The next day on my run, I decided to “twist and turn” as I jogged down the sidewalk. Why not, after all? This practice is designed to help me move better, so why not see how it does that?

Not even a minute into my new, FMP-powered run, I noticed that my foot was landing straight. I stopped twisting and turning from the hip and tried to see if my foot turned out again and sure enough, it reverted back to what it was doing before. I started twisting and turning again and felt the alignment from my foot to my hip. I must have looked like a gangly crazy person, hopping and jumping down the street.

But then I noticed how much easier it was to run, how much power I felt I suddenly had. My feet would hit the ground and almost sink into it a little bit and then rebound up as if propelled. I felt like  runner. (A big deal for someone who vehemently despised running for almost all of her life.) Two words that capture this experience: more leverage.

The Foundational Movement Practices get you (and got me) more connected. The different parts of your body can work together the way they should, with and not against gravity, in fluid and dynamic tension, in order to give you more power.

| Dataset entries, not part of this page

(* ===== verification/BlobKeys.v ===== *)
(** * The blob keys of codes

    The keys the service derives from the ids it draws are always accepted by
    [ValidateKey], and different codes have different keys. *)
From Stdlib Require Import Ascii String.
From S2P Require Import GoLib GoUrl Domain Shortcode Blob Codes.
Local Open Scope string_scope.
Local Open Scope Z_scope.

(** ** Paths made of plain segments *)
Definition plain_byte (c : ascii) : bool :=
  is_alnum c || Ascii.eqb c "_" || Ascii.eqb c ".".
Definition plain_segment (s : string) : Prop :=
  string_forall plain_byte s = true /\ s <> "" /\ s <> "." /\ s <> "..".

Lemma plain_byte_ne c d : plain_byte c = true -> plain_byte d = false -> Ascii.eqb c d = false.
Proof. intros H1 H2. destruct (Ascii.eqb_spec c d) as [->|]; congruence. Qed.

Lemma SplitByte_plain s : string_forall plain_byte s = true -> SplitByte s "/" = [s].
Proof.
  induction s as [|c s IH]; [done|]. rewrite string_forall_cons. intros [Hc Hs]%andb_prop.
  simpl. by rewrite (plain_byte_ne c "/" Hc eq_refl), (IH Hs).
Qed.

Lemma SplitByte_slash s t :
  string_forall plain_byte s = true -> SplitByte (s +:+ String "/" t) "/" = s :: SplitByte t "/".
Proof.
  induction s as [|c s IH].
  - intros _. done.
  - rewrite string_forall_cons. intros [Hc Hs]%andb_prop. rewrite append_cons. simpl.
    by rewrite (plain_byte_ne c "/" Hc eq_refl), (IH Hs).
Qed.

Lemma SplitByte_Join parts :
  parts <> [] -> Forall plain_segment parts -> SplitByte (JoinSlash parts) "/" = parts.
Proof.
  intros Hne Hp. induction Hp as [|p parts [Hc _] Hp IH]; [done|].
  destruct parts as [|q parts]; [by apply SplitByte_plain|].
  change (JoinSlash (p :: q :: parts)) with (p +:+ String "/" (JoinSlash (q :: parts))).
  by rewrite SplitByte_slash, IH.
Qed.

Lemma clean_plain parts stack :
  Forall plain_segment parts -> foldl (clean_step false) stack parts = (rev parts ++ stack)%list.
Proof.
  intros Hp. revert stack. induction Hp as [|p parts (_ & H1 & H2 & H3) _ IH]; intros stack; [done|].
  simpl. rewrite IH. unfold clean_step.
  rewrite (proj2 (String.eqb_neq _ _) H1), (proj2 (String.eqb_neq _ _) H2), (proj2 (String.eqb_neq _ _) H3).
  simpl. by rewrite <- app_assoc.
Qed.

Lemma HasPrefix_cons c s t d : HasPrefix (String c s) (String d t) = Ascii.eqb d c && HasPrefix s t.
Proof. done. Qed.

Lemma Join_first p parts : plain_segment p -> exists c s, JoinSlash (p :: parts) = String c s /\ plain_byte c = true.
Proof.
  intros (Hc & Hne & _). destruct p as [|c p]; [done|]. rewrite string_forall_cons in Hc.
  apply andb_prop in Hc as [Hc _]. destruct parts as [|q parts]; [by exists c, p|].
  exists c, (p +:+ "/" +:+ JoinSlash (q :: parts)). split; [reflexivity|exact Hc].
Qed.

(** Clean leaves such a path as it is. *)
Lemma path_Clean_plain parts :
  parts <> [] -> Forall plain_segment parts -> path_Clean (JoinSlash parts) = JoinSlash parts.
Proof.
  intros Hne Hp. unfold path_Clean. destruct parts as [|p parts]; [done|].
  destruct (Join_first p parts (Forall_inv Hp)) as (c & s & E & Hc).
  assert (Hroot : HasPrefix (JoinSlash (p :: parts)) "/" = false).
  { rewrite E, HasPrefix_cons. destruct (Ascii.eqb_spec "/" c) as [<-|]; [discriminate Hc|done]. }
  rewrite Hroot, SplitByte_Join, clean_plain, app_nil_r, rev_involutive by done. done.
Qed.

Lemma Contains_absent s c t : string_forall (fun d => negb (Ascii.eqb c d)) s = true -> Contains s (String c t) = false.
Proof.
  induction s as [|d s IH]; [done|]. rewrite string_forall_cons. intros [Hd Hs]%andb_prop.
  simpl. apply negb_true_iff in Hd. by rewrite Hd, (IH Hs).
Qed.

Lemma Contains_double_plain s rest :
  string_forall plain_byte s = true -> Contains (s +:+ rest) "//" = Contains rest "//".
Proof.
  induction s as [|c s IH]; [done|]. rewrite string_forall_cons. intros [Hc Hs]%andb_prop.
  rewrite append_cons. cbn [Contains]. rewrite HasPrefix_cons, (IH Hs).
  destruct (Ascii.eqb_spec "/" c) as [<-|]; [discriminate Hc|reflexivity].
Qed.

Lemma Contains_slash_plain c s :
  plain_byte c = true -> Contains (String "/" (String c s)) "//" = Contains (String c s) "//".
Proof.
  intros Hc. cbn [Contains]. rewrite !HasPrefix_cons.
  destruct (Ascii.eqb_spec "/" c) as [<-|]; [discriminate Hc|reflexivity].
Qed.

Lemma Contains_double parts : Forall plain_segment parts -> Contains (JoinSlash parts) "//" = false.
Proof.
  intros Hp. induction Hp as [|p parts Hp Hps IH]; [done|].
  destruct parts as [|q parts].
  - simpl. destruct Hp as [Hp _]. pose proof (Contains_double_plain p "" Hp) as E.
    by rewrite append_empty in E.
  - change (JoinSlash (p :: q :: parts)) with (p +:+ String "/" (JoinSlash (q :: parts))).
    rewrite Contains_double_plain by apply Hp.
    destruct (Join_first q parts (Forall_inv Hps)) as (c & s & E & Hc).
    rewrite E in *. by rewrite Contains_slash_plain.
Qed.

Lemma Join_bytes (P : ascii -> bool) parts :
  P "/"%char = true -> (forall c, plain_byte c = true -> P c = true) ->
  Forall plain_segment parts -> string_forall P (JoinSlash parts) = true.
Proof.
  intros Hs Hc Hp. induction Hp as [|p parts Hp Hps IH]; [done|].
  assert (string_forall P p = true) by (apply (string_forall_impl plain_byte P); [done|apply Hp]).
  destruct parts as [|q parts]; [done|].
  change (JoinSlash (p :: q :: parts)) with (p +:+ String "/" (JoinSlash (q :: parts))).
  rewrite string_forall_app, string_forall_cons, IH, Hs. by rewrite andb_true_r.
Qed.

(** Keys made of plain segments are valid. *)
Lemma ValidateKey_plain parts :
  parts <> [] -> Forall plain_segment parts -> len (JoinSlash parts) <= 512 ->
  ValidateKey (JoinSlash parts) = None.
Proof.
  intros Hne Hp Hlen. unfold ValidateKey.
  destruct parts as [|p parts]; [done|].
  destruct (Join_first p parts (Forall_inv Hp)) as (c & s & E & Hc).
  assert (H1 : String.eqb (JoinSlash (p :: parts)) "" = false) by by rewrite E.
  assert (H2 : (512 <? len (JoinSlash (p :: parts))) = false) by (apply Z.ltb_ge; done).
  assert (Hbyte : forall d, plain_byte d = false -> d <> "/"%char ->
    string_forall (fun x => negb (Ascii.eqb d x)) (JoinSlash (p :: parts)) = true).
  { intros d Hd Hds. apply Join_bytes; [by apply negb_true_iff, Ascii.eqb_neq| |done].
    intros x Hx. apply negb_true_iff, Ascii.eqb_neq. intros ->. congruence. }
  assert (H3 : ascii_in "000" (JoinSlash (p :: parts)) = false).
  { apply bool_decide_eq_false_2. intros Hin. specialize (Hbyte "000"%char eq_refl ltac:(done)).
    unfold string_forall in Hbyte. rewrite forallb_forall in Hbyte.
    specialize (Hbyte "000"%char). rewrite <- list_elem_of_In in Hbyte. specialize (Hbyte Hin). done. }
  assert (H4 : HasPrefix (JoinSlash (p :: parts)) "/" = false).
  { rewrite E, HasPrefix_cons. destruct (Ascii.eqb_spec "/" c) as [<-|]; [discriminate Hc|done]. }
  assert (H5 : HasPrefix (JoinSlash (p :: parts)) "\" = false).
  { rewrite E, HasPrefix_cons. destruct (Ascii.eqb_spec "\" c) as [<-|]; [discriminate Hc|done]. }
  rewrite H1, H2, H3, H4, H5, Contains_absent, Contains_double by (done || by apply Hbyte).
  cbn [orb]. rewrite SplitByte_Join, path_Clean_plain by done.
  assert (H6 : existsb (fun seg => String.eqb seg "." || String.eqb seg "..") (p :: parts) = false).
  { apply not_true_is_false. intros (x & Hx & Hd)%existsb_exists. rewrite Forall_forall in Hp.
    apply list_elem_of_In, Hp in Hx as (_ & _ & N1 & N2).
    rewrite (proj2 (String.eqb_neq _ _) N1), (proj2 (String.eqb_neq _ _) N2) in Hd. done. }
  by rewrite H6, String.eqb_refl.
Qed.

(** ** The keys of an id *)

(** What [NewCodeID] draws. *)
Definition code_id (id : string) : Prop :=
  exists rnd, id = "cod_" +:+ rnd /\ String.length rnd = 16%nat /\ string_forall is_crockford rnd = true.

Lemma NewCodeID_id rand off : code_id (NewCodeID rand off).
Proof.
  exists (RandomCrockford rand off idRandomLen).
  split; [done|]. split; [apply RandomCrockford_length|apply RandomCrockford_chars].
Qed.

Lemma crockford_plain c : is_crockford c = true -> plain_byte c = true.
Proof. apply crockford_bytes. vm_compute. reflexivity. Qed.

Lemma crockford_not_dot c : is_crockford c = true -> c <> "."%char.
Proof. intros H ->. done. Qed.

Lemma plain_crockford s : s <> "" -> string_forall is_crockford s = true -> plain_segment s.
Proof.
  intros Hne Hs. split; [apply (string_forall_impl is_crockford plain_byte); [apply crockford_plain|done]|].
  split; [done|]. destruct s as [|c s]; [done|]. rewrite string_forall_cons in Hs.
  apply andb_prop in Hs as [Hc _]. apply crockford_not_dot in Hc. split; congruence.
Qed.

Lemma id_random_code rnd : String.length rnd = 16%nat -> id_random ("cod_" +:+ rnd) = rnd.
Proof.
  intros Hl. change (id_random ("cod_" +:+ rnd)) with (rnd +:+ take_bytes (4 - String.length rnd) "0000").
  rewrite Hl. apply append_empty.
Qed.

(** Both keys, as lists of plain segments. *)
Lemma blob_keys id :
  code_id id -> exists a b,
    BlobKeyFor id = JoinSlash ["codes"; a; b; id +:+ ".png"]
    /\ LogoBlobKeyFor id = JoinSlash ["logos"; a; b; id]
    /\ Forall plain_segment ["codes"; a; b; id +:+ ".png"]
    /\ Forall plain_segment ["logos"; a; b; id]
    /\ String.length a = 2%nat /\ String.length b = 2%nat /\ String.length id = 20%nat.
Proof.
  intros (rnd & -> & Hl & Hc). unfold BlobKeyFor, LogoBlobKeyFor. rewrite id_random_code by done.
  exists (take_bytes 2 rnd), (take_bytes 2 (drop_bytes 2 rnd)).
  assert (La : String.length (take_bytes 2 rnd) = 2%nat) by (apply take_bytes_length; lia).
  assert (Lb : String.length (take_bytes 2 (drop_bytes 2 rnd)) = 2%nat)
    by (apply take_bytes_length; rewrite drop_bytes_length; lia).
  assert (Ha : plain_segment (take_bytes 2 rnd)).
  { apply plain_crockford; [by destruct (take_bytes 2 rnd)|by apply string_forall_take]. }
  assert (Hb : plain_segment (take_bytes 2 (drop_bytes 2 rnd))).
  { apply plain_crockford; [by destruct (take_bytes 2 (drop_bytes 2 rnd))|].
    by apply string_forall_take, string_forall_drop. }
  assert (Hr : string_forall plain_byte rnd = true)
    by (apply (string_forall_impl is_crockford plain_byte); [apply crockford_plain|done]).
  assert (Hid : forall t, string_forall plain_byte t = true -> plain_segment ("cod_" +:+ rnd +:+ t)).
  { intros t Ht. split; [|done]. rewrite !string_forall_app, Hr, Ht. done. }
  split; [reflexivity|]. split; [reflexivity|]. split; [|split; [|split; [done|split; [done|]]]].
  - repeat apply Forall_cons_2; try done. apply (Hid ".png" eq_refl).
  - pose proof (Hid "" eq_refl) as Hid0. rewrite append_empty in Hid0.
    by repeat apply Forall_cons_2.
  - change (String.length ("cod_" +:+ rnd)) with (4 + String.length rnd)%nat. by rewrite Hl.
Qed.

Lemma app_inj_l a b s t : String.length a = String.length b -> a +:+ s = b +:+ t -> a = b /\ s = t.
Proof.
  revert b. induction a as [|c a IH]; intros [|d b]; simpl; try done.
  intros [= Hl] [= -> E]. destruct (IH b Hl E) as [-> ->]. done.
Qed.

Lemma app_inj_r a b s : String.length a = String.length b -> a +:+ s = b +:+ s -> a = b.
Proof. intros Hl E. by apply (app_inj_l a b s s Hl E). Qed.

Lemma code_keys_valid id :
  code_id id -> ValidateKey (BlobKeyFor id) = None /\ ValidateKey (LogoBlobKeyFor id) = None.
Proof.
  intros Hid. destruct (blob_keys id Hid) as (a & b & -> & -> & P1 & P2 & La & Lb & Lid).
  split; (apply ValidateKey_plain; [done|done|]); cbn [JoinSlash]; rewrite !len_app; unfold len; simpl; lia.
Qed.

(** C38: every key the service derives from an id it drew is accepted by the
    blob store, and two codes never share an image or a logo object. *)
Theorem blob_keys_valid (rand rand' : nat -> ascii) (off off' : nat) :
  let id := NewCodeID rand off in let id' := NewCodeID rand' off' in
  ValidateKey (BlobKeyFor id) = None /\ ValidateKey (LogoBlobKeyFor id) = None
  /\ BlobKeyFor id <> LogoBlobKeyFor id'
  /\ (BlobKeyFor id = BlobKeyFor id' -> id = id') /\ (LogoBlobKeyFor id = LogoBlobKeyFor id' -> id = id').
Proof.
  intros id id'.
  destruct (blob_keys id (NewCodeID_id rand off)) as (a & b & E1 & E2 & P1 & P2 & La & Lb & Lid).
  destruct (blob_keys id' (NewCodeID_id rand' off')) as (a' & b' & E1' & E2' & _ & _ & La' & Lb' & Lid').
  split; [by apply code_keys_valid, NewCodeID_id|]. split; [by apply code_keys_valid, NewCodeID_id|].
  rewrite E1, E2, E1', E2'. split_and!.
  - done.
  - cbn [JoinSlash]. intros E. apply app_inj_l in E as [_ E]; [|done]. apply app_inj_l in E as [_ E]; [|done].
    apply app_inj_l in E as [_ E]; [|congruence]. apply app_inj_l in E as [_ E]; [|done].
    apply app_inj_l in E as [_ E]; [|congruence]. apply app_inj_l in E as [_ E]; [|done].
    apply app_inj_r in E; congruence.
  - cbn [JoinSlash]. intros E. apply app_inj_l in E as [_ E]; [|done]. apply app_inj_l in E as [_ E]; [|done].
    apply app_inj_l in E as [_ E]; [|congruence]. apply app_inj_l in E as [_ E]; [|done].
    apply app_inj_l in E as [_ E]; [|congruence]. apply app_inj_l in E as [_ E]; [|done]. done.
Qed.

And after just one short lesson, I was running correctly, with gravity, with more power. I won’t have to worry about damaging my knee. Instead of needing therapy to exercise, exercise is now my therapy.

Since then, I’ve been hoping to find that PT who initially called out to me. Just to say, “Look! Look what I’ve learned!” And then to recommend she send her clients over to see if some of our care might help them in the same way.